## TASK ITEM
Reproduce exactly the lines from the one containing "q_readable : qconn -> list Z;" through the last line of the data, both ends included.

(Collected data)

########

(* ===== verification/Quiche.v ===== *)
(** * A client on raw quiche (src/interop/quiche-driver/src/raw_quiche.rs)

    The driver that the interoperability tests run in a process of its own, for what
    tokio-quiche cannot do: 0-RTT data and migration. quiche and the sockets are
    parameters. The errors of this program are strings; here a string is an [Internal]
    error. *)
From S2P Require Import Prelude Types Errors Effects.
Import Types Errors Effects.

Module Quiche.

(** ** quiche and the operating system *)

Inductive QError := QDone | QOther (msg : string).
Record SendInfo := mkSendInfo { si_from : SocketAddr; si_to : SocketAddr }.
Record RecvInfo := mkRecvInfo { ri_to : SocketAddr; ri_from : SocketAddr }.
Inductive PathEvent := Validated (local peer : SocketAddr) | OtherPathEvent.

(** The setters of [quiche::Config] that do not fail. *)
Inductive QSetting :=
| SetMaxIdleTimeout (ms : Z)
| SetMaxRecvUdpPayloadSize (n : Z)
| SetMaxSendUdpPayloadSize (n : Z)
| SetInitialMaxData (n : Z)
| SetInitialMaxStreamDataBidiLocal (n : Z)
| SetInitialMaxStreamDataBidiRemote (n : Z)
| SetInitialMaxStreamDataUni (n : Z)
| SetInitialMaxStreamsBidi (n : Z)
| SetInitialMaxStreamsUni (n : Z)
| VerifyPeer (b : bool)
| SetDisableActiveMigration (b : bool)
| EnableEarlyData.

Class Quiche := {
  qconfig : Type;
  qconn : Type;
  q_show : QError -> string;
  q_config_new : result QError qconfig;
  q_set : QSetting -> qconfig -> qconfig;
  q_set_application_protos : list bytes -> qconfig -> result QError qconfig;
  q_load_verify_locations_from_file : string -> qconfig -> result QError qconfig;
  q_connect : option string -> bytes -> SocketAddr -> SocketAddr -> qconfig -> result QError qconn;
  q_send : bytes -> qconn -> qconn * (bytes * result QError (Z * SendInfo));
  q_recv : bytes -> RecvInfo -> qconn -> qconn * result QError Z;
  q_on_timeout : qconn -> qconn;
  q_is_established : qconn -> bool;
  q_available_dcids : qconn -> Z;
  q_session : qconn -> option bytes;
  q_set_session : bytes -> qconn -> qconn * result QError unit;
  q_new_scid : bytes -> Z -> bool -> qconn -> qconn * result QError Z;
  q_probe_path : SocketAddr -> SocketAddr -> qconn -> qconn * result QError Z;
  q_migrate : SocketAddr -> SocketAddr -> qconn -> qconn * result QError Z;
  q_path_event_next : qconn -> qconn * option PathEvent;
  q_readable : qconn -> list Z;
  q_stream_recv : Z -> bytes -> qconn -> qconn * (bytes * result QError (Z * bool));
  q_stream_send : Z -> bytes -> bool -> qconn -> qconn * result QError Z;
  q_close : bool -> Z -> bytes -> qconn -> qconn * result QError unit;
  q_is_resumed : qconn -> bool;
  q_is_in_early_data : qconn -> bool;
  q_is_draining : qconn -> bool;
  q_is_closed : qconn -> bool;
  q_is_timed_out : qconn -> bool }.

########

## RESULT
  q_readable : qconn -> list Z;
  q_stream_recv : Z -> bytes -> qconn -> qconn * (bytes * result QError (Z * bool));
  q_stream_send : Z -> bytes -> bool -> qconn -> qconn * result QError Z;
  q_close : bool -> Z -> bytes -> qconn -> qconn * result QError unit;
  q_is_resumed : qconn -> bool;
  q_is_in_early_data : qconn -> bool;
  q_is_draining : qconn -> bool;
  q_is_closed : qconn -> bool;
  q_is_timed_out : qconn -> bool }.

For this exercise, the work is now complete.